いじめと階級

いじめられた時に、誰にも相談したくない、という感覚があると思う。自分で解決するのが難しければ、そして現状を継続するのが望ましくないなら、他者に頼ってでも解決を目指すべきなのに、それをするのを押しとどめようとする気持ちが当事者にはある。

それは多分、遭遇しているいじめが、「自分が社会の中で正当に扱われていない」ということを示しているからではないだろうか。

そもそも、いじめとは、「こいつは社会的に不当に扱っても良い」ということを行動で表し、周囲もそれを黙認することで、その社会が被害者を「社会の正統な構成員ではない」と認定することではないか。被害者をそのような地位に置いて、支配的に振る舞うこと。それが、いじめだ。

そして、被害者がそのように社会から扱われる時、被害者はそのことを認めたくないと思う。自分が社会から正統な構成員ではないと見られているという事実に耐えられない。だから、「これはいじめではなくていじりだよな」「俺たち友達だよな」という加害者の言動に抗することができない。

だから、いじめは表面化しにくくて、継続する。

加害者側から見ると、誰かの地位を自分よりも一段下げて支配するというのが、快感なのだと思う。いじめは楽しいからやるのだし、だからなくならない。いじめはエンターテインメントの一種だ。

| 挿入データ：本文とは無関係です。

(* ===== verification/Entropy.v ===== *)
(** [internal/entropy/analyzer.go], over IEEE 754 binary64 arithmetic: Shannon entropy of a
    sample and the magic-byte heuristics that keep compressed files out of the pipeline.

    A [float64] is a [spec_float] of the Standard Library, and every operation rounds to
    nearest even as the hardware does. [math.Log2] is a parameter, and so is the order in which
    [range] visits a map. *)

From S2P Require Import Prelude.
#[local] Set Warnings "-clear-no-such-hyp".
From Stdlib Require Import SpecFloat.

(** ** binary64 *)

Definition float64 : Type := spec_float.
Definition f64_of_int (n : Z) : float64 := binary_normalize 53 1024 n 0 false.
Definition f64_add (x y : float64) : float64 := SFadd 53 1024 x y.
Definition f64_sub (x y : float64) : float64 := SFsub 53 1024 x y.
Definition f64_mul (x y : float64) : float64 := SFmul 53 1024 x y.
Definition f64_div (x y : float64) : float64 := SFdiv 53 1024 x y.
Definition f64_ltb (x y : float64) : bool := SFltb x y.
Definition f64_leb (x y : float64) : bool := SFleb x y.
Definition f64_eqb (x y : float64) : bool := SFeqb x y.

(** A decimal literal [n/d]: the nearest double, since [n] and [d] are exact. *)
Definition f64_lit (n d : Z) : float64 := f64_div (f64_of_int n) (f64_of_int d).

(** [math.Log2], and the iteration order of a Go map of byte counts. *)
Class MathLog2 := math_Log2 : float64 -> float64.
Class MapOrder := map_order : gmap Z Z -> list (Z * Z).

(** [range] visits every key once. *)
Class MapOrderLaws (O : MapOrder) := map_order_perm (m : gmap Z Z) : map_order m ≡ₚ map_to_list m.

(** An order of iteration, to evaluate with. *)
Definition key_order : MapOrder := map_to_list.

#[export] Instance key_order_laws : MapOrderLaws key_order.
Proof. intros m. reflexivity. Defined.

(** ** Entropy *)

Section entropy.
Context {log2 : MathLog2} {order : MapOrder}.

Definition count_freq (data : bytes) : gmap Z Z :=
  foldl (fun freq b => <[b := default 0 (freq !! b) + 1]> freq) ∅ data.

(** [entropy -= p * math.Log2(p)] over the counts visited. *)
Definition entropy_sum (counts : list Z) (length : float64) : float64 :=
  foldl (fun e count => let p := f64_div (f64_of_int count) length in
           f64_sub e (f64_mul p (math_Log2 p))) (f64_of_int 0) counts.

Definition Shannon (data : bytes) : float64 :=
  if zlen data =? 0 then f64_of_int 0
  else entropy_sum (map snd (map_order (count_freq data))) (f64_of_int (zlen data)).

(** [Analyze]: the entropy of the sample and the sample, nil for an empty input. *)
Definition Analyze (input : bytes) (sampleSize : Z) : float64 * bytes :=
  let buf := ztake sampleSize input in
  if zlen buf =? 0 then (f64_of_int 0, [])
  else (entropy_sum (map snd (map_order (count_freq buf))) (f64_of_int (zlen buf)), buf).

Definition IsNeuralGGUF (buf : bytes) : bool :=
  (zlen buf >=? 4) && bytes_eqb (ztake 4 buf) (str "GGUF").

(** [buf[i:i+len(p)] == p] *)
Definition has_at (buf : bytes) (i : Z) (p : bytes) : bool := bytes_eqb (sub i (i + zlen p) buf) p.

(** The magic numbers of formats that are compressed already. *)
Definition has_compressed_magic (buf : bytes) : bool :=
  (zlen buf >? 4) &&
  (has_at buf 0 [0x89; 0x50; 0x4E; 0x47]
   || (has_at buf 0 (str "RIFF") && (zlen buf >=? 12) && has_at buf 8 (str "WEBP"))
   || has_at buf 0 [0x50; 0x4B; 0x03; 0x04]
   || has_at buf 0 [0x1F; 0x8B]
   || has_at buf 0 [0x7F; 0x45; 0x4C; 0x46]
   || IsNeuralGGUF buf
   || has_at buf 0 [0xFF; 0xD8; 0xFF]
   || has_at buf 0 (str "GIF8")).

Definition DetectHeuristicBypass (entropy : float64) (buf : bytes) : bool :=
  has_compressed_magic buf || f64_ltb (f64_lit 78 10) entropy.

Definition IsLowEntropy (entropy : float64) : bool := f64_ltb entropy (f64_of_int 1).

(** ** Hardware profile ([profiles.go])

    The limits of a node, by the number of its CPUs. *)

Record NodeConfig := {
  nc_MaxPeers : Z;
  nc_EnableFEC : bool;
  nc_Threads : Z;
  nc_MmapLimit : string;
  nc_ProfileName : string;
}.

Definition DetermineProfile (cpus : Z) : NodeConfig :=
  if cpus <=? 1 then {| nc_MaxPeers := 5; nc_EnableFEC := true; nc_Threads := 1; nc_MmapLimit := "32MB"; nc_ProfileName := "IoT/Space (Survival)" |}
  else if cpus <=? 4 then {| nc_MaxPeers := 15; nc_EnableFEC := true; nc_Threads := 2; nc_MmapLimit := "128MB"; nc_ProfileName := "Mobile (Edge)" |}
  else {| nc_MaxPeers := 500; nc_EnableFEC := false; nc_Threads := cpus; nc_MmapLimit := "Unlimited"; nc_ProfileName := "Enterprise Cloud" |}.

(** The limits grow with the machine, and no profile asks for more threads than CPUs. *)
Lemma DetermineProfile_monotone a b :
  1 <= a <= b -> nc_MaxPeers (DetermineProfile a) <= nc_MaxPeers (DetermineProfile b) /\
  nc_Threads (DetermineProfile a) <= nc_Threads (DetermineProfile b) /\ 1 <= nc_Threads (DetermineProfile a) <= a.
Proof.
  intros Hab. unfold DetermineProfile. repeat match goal with |- context [?x <=? ?y] => destruct (Z.leb_spec x y) end; cbn; lia.
Qed.

(** ** Rounding *)

Definition is_nan (x : float64) : bool := match x with S754_nan => true | _ => false end.

Lemma digits2_iter n k : digits2_pos (Pos.iter xO n k) = (digits2_pos n + k)%positive.
Proof.
  revert n; induction k as [|k IH] using Pos.peano_ind; intros n; [cbn; lia|].
  rewrite Pos.iter_succ. cbn [digits2_pos]. rewrite IH. lia.
Qed.

Lemma digits2_bound p : 2 ^ (Z.pos (digits2_pos p) - 1) <= Z.pos p < 2 ^ Z.pos (digits2_pos p).
Proof.
  induction p as [p IH|p IH|]; cbn [digits2_pos]; [| |done];
    rewrite Pos2Z.inj_succ; replace (Z.succ (Z.pos (digits2_pos p)) - 1) with (Z.succ (Z.pos (digits2_pos p) - 1)) by lia;
    rewrite !Z.pow_succ_r by lia; lia.
Qed.

Lemma shr_1_nonneg r : 0 <= shr_m r -> 0 <= shr_m (shr_1 r).
Proof. destruct r as [[|[p|p|]|p] rb sb]; cbn; lia. Qed.

Lemma iter_shr_nonneg p r : 0 <= shr_m r -> 0 <= shr_m (iter_pos shr_1 p r).
Proof. revert r; induction p; intros r Hr; cbn [iter_pos]; auto using shr_1_nonneg. Qed.

Lemma shr_fexp_nonneg m e l : 0 <= m -> 0 <= shr_m (shr_fexp 53 1024 m e l).1.
Proof.
  intros. assert (0 <= shr_m (shr_record_of_loc m l)) by (by destruct l as [|[]]).
  unfold shr_fexp, shr. case_match; cbn [fst]; auto using iter_shr_nonneg.
Qed.

Lemma round_nonneg m l : 0 <= m -> 0 <= round_nearest_even m l.
Proof. intros. unfold round_nearest_even. repeat case_match; lia. Qed.

(** Rounding a natural mantissa never gives a NaN. *)
Lemma round_aux_number s m e l : 0 <= m -> is_nan (binary_round_aux 53 1024 s m e l) = false.
Proof.
  intros Hm. unfold binary_round_aux.
  pose proof (shr_fexp_nonneg m e l Hm) as H1. destruct (shr_fexp 53 1024 m e l) as [r1 e1]; cbn [fst] in H1.
  pose proof (shr_fexp_nonneg (round_nearest_even (shr_m r1) (loc_of_shr_record r1)) e1 loc_Exact
    (round_nonneg _ _ H1)) as H2.
  destruct (shr_fexp 53 1024 (round_nearest_even _ _) e1 loc_Exact) as [r2 e2]; cbn [fst] in H2.
  destruct (shr_m r2); [done| |lia]. by case_match.
Qed.

Lemma normalize_number m e s : is_nan (binary_normalize 53 1024 m e s) = false.
Proof. destruct m; cbn [binary_normalize]; [done| |]; unfold binary_round; case_match; apply round_aux_number; lia. Qed.

(** A positive integer below 2^53 is a finite double. *)
Lemma f64_of_pos n : 0 < n < 2 ^ 53 -> exists m e, f64_of_int n = S754_finite false m e.
Proof.
  intros Hn. destruct n as [|p|]; try lia. unfold f64_of_int. cbn [binary_normalize]. unfold binary_round.
  pose proof (digits2_bound p) as Hd. set (d := Z.pos (digits2_pos p)) in *.
  assert (Hd53 : d <= 53).
  { destruct (Z.le_gt_cases d 53); [done|]. assert (2 ^ 53 <= 2 ^ (d - 1)) by (apply Z.pow_le_mono_r; lia). lia. }
  assert (E : shl_align p 0 (fexp 53 1024 (d + 0)) = (if d =? 53 then p else Pos.iter xO p (Z.to_pos (53 - d)), d - 53)).
  { unfold fexp, emin, shl_align. replace (Z.max (d + 0 - 53) (3 - 1024 - 53)) with (d - 53) by lia.
    destruct (Z.eqb_spec d 53) as [->|]; [done|].
    destruct (d - 53 - 0) as [|q|q] eqn:Eq; [lia|lia|]. f_equal. f_equal. lia. }
  rewrite E. set (p' := if d =? 53 then p else _).
  assert (Hp' : Z.pos (digits2_pos p') = 53).
  { unfold p'. destruct (Z.eqb_spec d 53); [done|]. rewrite digits2_iter. lia. }
  clearbody p'. unfold binary_round_aux, shr_fexp, fexp, emin. cbn [Zdigits2]. rewrite Hp'.
  replace (Z.max (53 + (d - 53) - 53) (3 - 1024 - 53) - (d - 53)) with 0 by lia.
  cbn [shr shr_record_of_loc loc_of_shr_record shr_m round_nearest_even Zdigits2]. rewrite Hp'.
  replace (Z.max (53 + (d - 53) - 53) (3 - 1024 - 53) - (d - 53)) with 0 by lia.
  cbn [shr shr_record_of_loc shr_m]. rewrite (proj2 (Z.leb_le _ _)) by lia. eauto.
Qed.

Lemma f64_div_number a b :
  0 <= a < 2 ^ 53 -> 0 < b < 2 ^ 53 -> is_nan (f64_div (f64_of_int a) (f64_of_int b)) = false.
Proof.
  intros Ha Hb. destruct (f64_of_pos b Hb) as (mb & eb & ->).
  destruct (decide (a = 0)) as [->|]; [done|]. destruct (f64_of_pos a) as (ma & ea & ->); [lia|].
  unfold f64_div. cbn [SFdiv]. unfold SFdiv_core_binary.
  destruct (Z.div_eucl _ _) as [q r] eqn:E. apply round_aux_number.
  change q with (q, r).1. rewrite <-E. change (fst (Z.div_eucl ?x ?y)) with (x / y).
  apply Z.div_pos; [|lia]. case_match; [done| |done]. apply Z.shiftl_nonneg. lia.
Qed.

Lemma f64_sub_number m e y : is_nan y = false -> is_nan (f64_sub (S754_finite false m e) y) = false.
Proof. intros Hy. destruct y; try done. apply normalize_number. Qed.

(** A number that is not negative is above -1. *)
Lemma f64_above_minus_one x :
  is_nan x = false -> f64_ltb x (f64_of_int 0) = false -> f64_ltb (f64_of_int (-1)) x = true.
Proof. destruct x as [[]|[]| |[] m e]; done. Qed.

(** ** Counting is exact *)

Lemma count_freq_lookup_from data (m : gmap Z Z) b :
  foldl (fun (freq : gmap Z Z) b => <[b := default 0 (freq !! b) + 1]> freq) m data !! b =
    if decide (b ∈ data) then Some (default 0 (m !! b) + Z.of_nat (count_occ Z.eq_dec data b))
    else m !! b.
Proof.
  revert m; induction data as [|x data IH]; intros m; [by rewrite decide_False by apply not_elem_of_nil|].
  cbn [foldl]. rewrite IH. destruct (decide (x = b)) as [->|Hne].
  - rewrite (decide_True (P := b ∈ b :: data)) by apply list_elem_of_here.
    rewrite lookup_insert_eq. cbn [count_occ]. destruct (Z.eq_dec b b); [|done].
    destruct (decide (b ∈ data)) as [|Hn].
    + cbn [from_option id]. f_equal. lia.
    + assert (count_occ Z.eq_dec data b = 0%nat) as ->; [|f_equal; lia].
      apply count_occ_not_In. by rewrite <-list_elem_of_In.
  - rewrite lookup_insert_ne by done. cbn [count_occ]. destruct (Z.eq_dec x b); [done|].
    destruct (decide (b ∈ data)), (decide (b ∈ x :: data)); try done; exfalso; set_solver.
Qed.

(** The frequency of a byte is the number of its occurrences. *)
Lemma count_freq_lookup data b :
  count_freq data !! b =
    if decide (b ∈ data) then Some (Z.of_nat (count_occ Z.eq_dec data b)) else None.
Proof. unfold count_freq. rewrite count_freq_lookup_from. by rewrite lookup_empty. Qed.

End entropy.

社会の中に階級を作り出し、自分はより上位に位置したい。そういう欲求がヒトには本能的にあるのではないか。今時の世の中では、少なくとも表面的にはそういう欲求は適切なものとして評価されないから、そういうものはないことになっているけれど、意識できないレベルでそういう欲求をみんな抱えているのかもしれない。

社会的に許されない行為の被害者になることで「社会の正統な構成員ではない」という烙印を押されること。これは、いじめだけではなく、犯罪とされる行為においても同様の感覚があるのではないか。例えば強姦被害者は、ヒンズー教イスラム教の文化圏では名誉殺人の対象となる。日本においても、それほど極端でなくても、犯罪被害者がそのように扱われたり、自分でそのように感じることはめずらしくないらしい。子供が交通事故にあった時に現場から逃げてしまうという話も、もしかしたらこれなのかもしれない。犯罪被害者になるということは、その社会において正統な扱われ方から逸脱した対応をされたということなのだけれど、それが逆転して、犯罪被害者であるということが、正統な扱い方をしなくて良い存在だ、というふうに認知されるのだろうか。いずれにせよ、社会の正統な構成員であると自他ともに認められること。それは、社会の中で平穏に生きていく上で、根源的に必要な感覚なのではないか。

ヒトの社会における階級と、それにまつわるヒトの情動。そういうものについて、もっと意識的になり、客観視できるようになるための研究を誰かやってくれないものかしら。それとも、もうそういうものはあるのかな。